Wednesday, March 2, 2011

Birds and Bees of Oaks

As the father of a 17 month old – nearly nine years after we last had a 17 month old! – we have found ourselves in settings with other parents of babies for the first time in a long time. I had forgotten how annoying that can be.

There are many types of parents. There is a type of parent I like to call the “question as oblique boast” parent. You know the type. A group of parents will be discussing the development of their kids and someone will say, “Well, I’m really worried about little Algernon. We used to do these Junior Einstein Pre-Calc Flashcards every day before yoga and violin and he mastered them very quickly. But now he’s really struggling with the differential equations I tape up around the house. Is that normal for an 18 month old?”

Gag me.

Kids develop at their own pace. Our little one is in no rush to speak, but already exhibits what I can only describe as a wry sense of humor. And a left-handed two seam fastball that I refer to as “my retirement plan.”
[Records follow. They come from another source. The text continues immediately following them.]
(** * Release notes generator: commit parsing, tag ordering and grouping

    A shallow embedding of [release_notes_generator.py].

    Python [str] values are modelled as lists of characters.  Rocq's [ascii]
    has 256 values; they stand for the code points U+0000..U+00FF, and the
    character classes below are the ones Python 3 uses on that range
    ([str.isspace], the [re] classes of a [str] pattern, [str.lower]). *)

From Stdlib Require Import List Ascii String Bool Arith ZArith Lia.
From Stdlib Require Import Permutation Sorted DecimalString.
Import ListNotations.

Set Implicit Arguments.

(** ** Python strings *)

Module PyStr.

Definition str := list ascii.

(** A literal of the source. *)
Definition py (s : string) : str := list_ascii_of_string s.

(** The line feed. *)
Definition nl : str := ["010"%char].

Definition code (a : ascii) : nat := nat_of_ascii a.

Definition in_range (lo hi : nat) (a : ascii) : bool :=
  (lo <=? code a) && (code a <=? hi).

(** [str.isspace] on one character, which is also the class [\s] of a
    [str] pattern and the separator set of [str.strip()] and
    [str.split()]: TAB..CR, FS..US, SPACE, NEL, NBSP. *)
Definition is_space (a : ascii) : bool :=
  in_range 9 13 a || in_range 28 32 a || (code a =? 133) || (code a =? 160).

(** The class [\d] of a [str] pattern. *)
Definition is_digit (a : ascii) : bool := in_range 48 57 a.

(** The class [\w] of a [str] pattern: alphanumeric characters and the
    underscore. *)
Definition is_word (a : ascii) : bool :=
  in_range 48 57 a || in_range 65 90 a || (code a =? 95) || in_range 97 122 a
  || (code a =? 170) || in_range 178 179 a || (code a =? 181)
  || in_range 185 186 a || in_range 188 190 a
  || in_range 192 214 a || in_range 216 246 a || in_range 248 255 a.

(** [str.lower] on one character. *)
Definition lower_char (a : ascii) : ascii :=
  if in_range 65 90 a || in_range 192 214 a || in_range 216 222 a
  then ascii_of_nat (code a + 32) else a.

Definition lower (s : str) : str := map lower_char s.

Definition eqb (s t : str) : bool :=
  if list_eq_dec ascii_dec s t then true else false.

(** Truth value of a string: the empty string is false. *)
Definition truthy (s : str) : bool :=
  match s with [] => false | _ => true end.

(** [s.lstrip(chars)], [s.rstrip(chars)], [s.strip(chars)] with the set of
    characters given as a predicate. *)
Fixpoint lstrip_with (p : ascii -> bool) (s : str) : str :=
  match s with
  | a :: s' => if p a then lstrip_with p s' else s
  | [] => []
  end.

Definition rstrip_with (p : ascii -> bool) (s : str) : str :=
  rev (lstrip_with p (rev s)).

Definition strip_with (p : ascii -> bool) (s : str) : str :=
  rstrip_with p (lstrip_with p s).

(** [s.strip()] *)
Definition strip (s : str) : str := strip_with is_space s.

(** [s.split(sep)] for a one-character separator: never empty, one more
    field than there are separators. *)
Fixpoint split_char (sep : ascii) (s : str) : list str :=
  match s with
  | [] => [[]]
  | a :: s' =>
      if Ascii.eqb a sep then [] :: split_char sep s'
      else match split_char sep s' with
           | f :: fs => (a :: f) :: fs
           | [] => [[a]]
           end
  end.

(** [s.split(sep, maxsplit)] for a one-character separator: at most
    [maxsplit] cuts, the last field keeps the remaining separators. *)
Fixpoint split_char_max (sep : ascii) (maxsplit : nat) (s : str) : list str :=
  match maxsplit with
  | O => [s]
  | S n =>
      (fix scan (s : str) : list str :=
         match s with
         | [] => [[]]
         | a :: s' =>
             if Ascii.eqb a sep then [] :: split_char_max sep n s'
             else match scan s' with
                  | f :: fs => (a :: f) :: fs
                  | [] => [[a]]
                  end
         end) s
  end.

(** [s.split()]: fields separated by runs of whitespace, no empty field. *)
Fixpoint split_ws_aux (cur : str) (s : str) : list str :=
  match s with
  | [] => match cur with [] => [] | _ => [rev cur] end
  | a :: s' =>
      if is_space a
      then match cur with
           | [] => split_ws_aux [] s'
           | _ => rev cur :: split_ws_aux [] s'
           end
      else split_ws_aux (a :: cur) s'
  end.

Definition split_ws (s : str) : list str := split_ws_aux [] s.

(** [sep in s] for a one-character [sep]. *)
Definition contains_char (sep : ascii) (s : str) : bool :=
  existsb (Ascii.eqb sep) s.

(** [s[:n]] *)
Definition slice_to (n : nat) (s : str) : str := firstn n s.

End PyStr.
Import PyStr.

(** ** The regular expressions of [re], as far as the source uses them *)

Module Re.

(** Pattern syntax.  The source repeats single-character classes only. *)
Inductive regex : Type :=
| Cls (p : ascii -> bool)      (* one character of a class *)
| Seq (r1 r2 : regex)          (* r1 r2 *)
| Alt (r1 r2 : regex)          (* r1|r2, the left one first *)
| Opt (r : regex)              (* r?  (greedy) *)
| Star (p : ascii -> bool)     (* [class]*  (greedy) *)
| Plus (p : ascii -> bool)     (* [class]+  (greedy) *)
| NonCap (r : regex)           (* (?:r) *)
| Group (n : nat) (r : regex). (* (r), capture group number n *)

(** Captured groups: group number to captured text; a group that did not
    take part in the match has no entry ([None] in Python). *)
Definition captures := list (nat * str).

Fixpoint group (c : captures) (n : nat) : option str :=
  match c with
  | [] => None
  | (m, s) :: c' => if Nat.eqb m n then Some s else group c' n
  end.

Definition set_group (n : nat) (s : str) (c : captures) : captures :=
  (n, s) :: c.

Definition lit (a : ascii) : regex := Cls (Ascii.eqb a).

Section Matcher.
Variable R : Type.

(** Greedy repetition of a class with backtracking: take as many
    characters as possible, give them back one at a time while the rest
    of the pattern fails. *)
Fixpoint star_greedy (p : ascii -> bool) (s : str) (c : captures)
         (k : str -> captures -> option R) : option R :=
  match s with
  | a :: s' =>
      if p a
      then match star_greedy p s' c k with
           | Some x => Some x
           | None => k s c
           end
      else k s c
  | [] => k [] c
  end.

(** Backtracking matcher in continuation-passing style: [k] is the rest
    of the pattern, applied to the unread input and the groups so far. *)
Fixpoint run (r : regex) (s : str) (c : captures)
         (k : str -> captures -> option R) : option R :=
  match r with
  | Cls p =>
      match s with
      | a :: s' => if p a then k s' c else None
      | [] => None
      end
  | Seq r1 r2 => run r1 s c (fun s' c' => run r2 s' c' k)
  | Alt r1 r2 =>
      match run r1 s c k with
      | Some x => Some x
      | None => run r2 s c k
      end
  | Opt r1 =>
      match run r1 s c k with
      | Some x => Some x
      | None => k s c
      end
  | Star p => star_greedy p s c k
  | Plus p =>
      match s with
      | a :: s' => if p a then star_greedy p s' c k else None
      | [] => None
      end
  | NonCap r1 => run r1 s c k
  | Group n r1 =>
      run r1 s c
          (fun s' c' =>
             k s' (set_group n (firstn (List.length s - List.length s') s) c'))
  end.
End Matcher.

(** A match object: the groups and the input left after the match (the
    text from [match.end()] on). *)
Record match_obj : Type := mkMatch { groups : captures; unread : str }.

(** [re.match(pattern, s)]: match at the start of [s]. *)
Definition re_match (r : regex) (s : str) : option match_obj :=
  run r s [] (fun s' c => Some (mkMatch c s')).

(** The language of a pattern: the texts it can consume. *)
Inductive lang : regex -> str -> Prop :=
| L_Cls p a : p a = true -> lang (Cls p) [a]
| L_Seq r1 r2 s1 s2 : lang r1 s1 -> lang r2 s2 -> lang (Seq r1 r2) (s1 ++ s2)
| L_Alt_l r1 r2 s : lang r1 s -> lang (Alt r1 r2) s
| L_Alt_r r1 r2 s : lang r2 s -> lang (Alt r1 r2) s
| L_Opt_some r s : lang r s -> lang (Opt r) s
| L_Opt_none r : lang (Opt r) []
| L_Star p s : forallb p s = true -> lang (Star p) s
| L_Plus p a s : p a = true -> forallb p s = true -> lang (Plus p) (a :: s)
| L_NonCap r s : lang r s -> lang (NonCap r) s
| L_Group n r s : lang r s -> lang (Group n r) s.

End Re.
Import Re.

(** ** class GitCommit *)

Module Commit.

Definition not_rparen (a : ascii) : bool := negb (Ascii.eqb a ")"%char).

(** [.] without DOTALL: anything but a line feed. *)
Definition dot (a : ascii) : bool := negb (Ascii.eqb a "010"%char).

(** The pattern of [parse_commit_message]: at the start of the text,
    group 1 is one or more [\w]; then optionally, without capture, an
    opening parenthesis, group 2 of one or more characters other than a
    closing parenthesis, and a closing parenthesis; then a colon, any
    number of [\s], and group 3 of any number of [.].  The anchor is
    implied by [re.match]. *)
Definition pattern : regex :=
  Seq (Group 1 (Plus is_word))
 (Seq (Opt (NonCap (Seq (lit "("%char)
                   (Seq (Group 2 (Plus not_rparen)) (lit ")"%char)))))
 (Seq (lit ":"%char)
 (Seq (Star is_space)
      (Group 3 (Star dot))))).

(** A group that took part in a match, as [match.group(n)] returns it. *)
Definition group_or_empty (m : match_obj) (n : nat) : str :=
  match group (groups m) n with Some s => s | None => [] end.

(** [GitCommit.parse_commit_message] *)
Definition parse_commit_message (message : str) : str * str * str :=
  match re_match pattern message with
  | Some m =>
      let commit_type := lower (group_or_empty m 1) in
      let scope :=
        match group (groups m) 2 with
        | Some g => if truthy g then g else []
        | None => []
        end in
      let description := group_or_empty m 3 in
      (commit_type, scope, description)
  | None => (py "other", [], message)
  end.

Record GitCommit : Type := mkCommit {
  hash : str;
  subject : str;
  author : str;
  date : str;
  type : str;
  scope : str;
  description : str
}.

(** [GitCommit.__init__] *)
Definition new (h subj auth d : str) : GitCommit :=
  let '(t, sc, descr) := parse_commit_message subj in
  mkCommit h subj auth d t sc descr.

End Commit.
Import Commit.

(** ** datetime *)

Module Datetime.

(** A [datetime] value.  Every value the program builds comes from the
    format [%Y-%m-%d] or is [datetime.min], so the time of day is always
    midnight and is left out. *)
Record datetime : Type := mkDate { year : nat; month : nat; day : nat }.

(** [datetime.min] *)
Definition min : datetime := mkDate 1 1 1.

(** [a < b] on datetimes. *)
Definition ltb (a b : datetime) : bool :=
  (year a <? year b)
  || ((year a =? year b)
      && ((month a <? month b)
          || ((month a =? month b) && (day a <? day b)))).

Definition is_leap (y : nat) : bool :=
  (y mod 4 =? 0) && (negb (y mod 100 =? 0) || (y mod 400 =? 0)).

Definition days_in_month (y m : nat) : nat :=
  match m with
  | 2 => if is_leap y then 29 else 28
  | 4 | 6 | 9 | 11 => 30
  | _ => 31
  end.

(** [int(s)] on a text of decimal digits. *)
Definition int_of_digits (s : str) : nat :=
  fold_left (fun acc a => 10 * acc + (code a - 48)) s 0.

Definition digit_range (lo hi : ascii) : regex :=
  Cls (in_range (code lo) (code hi)).

(** The regular expression [_strptime] builds for the format [%Y-%m-%d]:
    four digits; a month 1[0-2], 0[1-9] or [1-9]; a day 3[0-1], [1-2]\d,
    0[1-9], [1-9] or a space and [1-9].  Groups Y, m, d are 1, 2, 3. *)
Definition format_regex : regex :=
  Seq (Group 1 (Seq (Cls is_digit) (Seq (Cls is_digit)
               (Seq (Cls is_digit) (Cls is_digit)))))
 (Seq (lit "-"%char)
 (Seq (Group 2 (Alt (Seq (lit "1"%char) (digit_range "0" "2"))
               (Alt (Seq (lit "0"%char) (digit_range "1" "9"))
                    (digit_range "1" "9"))))
 (Seq (lit "-"%char)
      (Group 3 (Alt (Seq (lit "3"%char) (digit_range "0" "1"))
               (Alt (Seq (digit_range "1" "2") (Cls is_digit))
               (Alt (Seq (lit "0"%char) (digit_range "1" "9"))
               (Alt (digit_range "1" "9")
                    (Seq (lit " "%char) (digit_range "1" "9")))))))))).

(** [datetime.strptime(s, "%Y-%m-%d")]; [None] stands for [ValueError]:
    no match, unconverted data left, or a date that does not exist. *)
Definition strptime (s : str) : option datetime :=
  match re_match format_regex s with
  | None => None
  | Some m =>
      match unread m with
      | _ :: _ => None
      | [] =>
          match group (groups m) 1, group (groups m) 2, group (groups m) 3 with
          | Some y, Some mo, Some d =>
              let y := int_of_digits y in
              let mo := int_of_digits mo in
              let d := int_of_digits (lstrip_with (Ascii.eqb " ") d) in
              if (1 <=? y) && (d <=? days_in_month y mo)
              then Some (mkDate y mo d) else None
          | _, _, _ => None
          end
      end
  end.

End Datetime.

(** ** Exceptions and results *)

Inductive exn : Type :=
| CalledProcessError (returncode : Z) (stderr : str)
| Exception_ (msg : str)     (* raise Exception(msg) *)
| IndexError
| ValueError
| KeyError
| TypeError
| OSError (msg : str).       (* any other failure of starting a process or
                                of writing a file *)

Inductive res (A : Type) : Type :=
| Ok (a : A)
| Raise (e : exn).
Arguments Ok {A} a.
Arguments Raise {A} e.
I have been working on a spreadsheet matching up all of the different oak hybrids covered in Oaks of North America – and I will eventually be adding more. I’m looking for anomalies – white oaks that cross with red oaks, an oak with acorns that mature in one year crossing with a two year acorn oak, etc. Hey, it keeps me off the streets.

The first step in that process is simply wading through the nomenclature… What’s the currently accepted designator for the white oak sub-genus, Leucobalanus or Lepidobalanus? Is the red oak sub-genus still Erythrobalanus or is Lobatae now the accepted term? Where do live oaks – many of which exhibit characteristics of both whites and reds – fit? Are they still lumped with reds? On what basis? And that’s before we get into the changes and disagreements in Latin binomials for several species. So that’s been fun.

Then you get into the issue of what does “acorns mature in one year” or “acorns mature in two years” really mean? I’m learning it’s not as straightforward as you’d suspect, kind of like how so many things depend on what your definition of “is” is. In oak reproduction – as with all reproduction – timing is everything. And the biological mandate to reproduce – or else – causes some kooky behavior that blurs traditional boundaries.

Where am I going with all of this? As usual – and in similar fashion to my driving - two directions, neither of them particularly well defined or thought out. First, I’m testing my contention that oaks are essentially one species with a great deal of intraspecies diversity, as opposed to hundreds of species that routinely hybridize. And that they will always find a way to reproduce, taxonomic distinctions be damned.

Second, I think – no, I know – that within this diversity and reproductive elasticity lays the ability for oaks to sustain and nourish us, while safeguarding our most precious asset, our soil. The distance from the hybrid oak in a Mississippi bottomland to a food source for the world is a whole lot shorter than the distance from a couple of scraggly (and botanically unrelated, as defined by taxonomists) grasses to the soil-killing and people-fattening maize plant they became.

So yes, many subsequent posts will be about the birds and the bees – in some cases literally – of oak reproduction. Sort of like health class for oaks. But unlike my daughter’s middle school health teacher, I don’t require a permission slip from home for you to attend. And also unlike her health class, I hope no one passes out or throws up.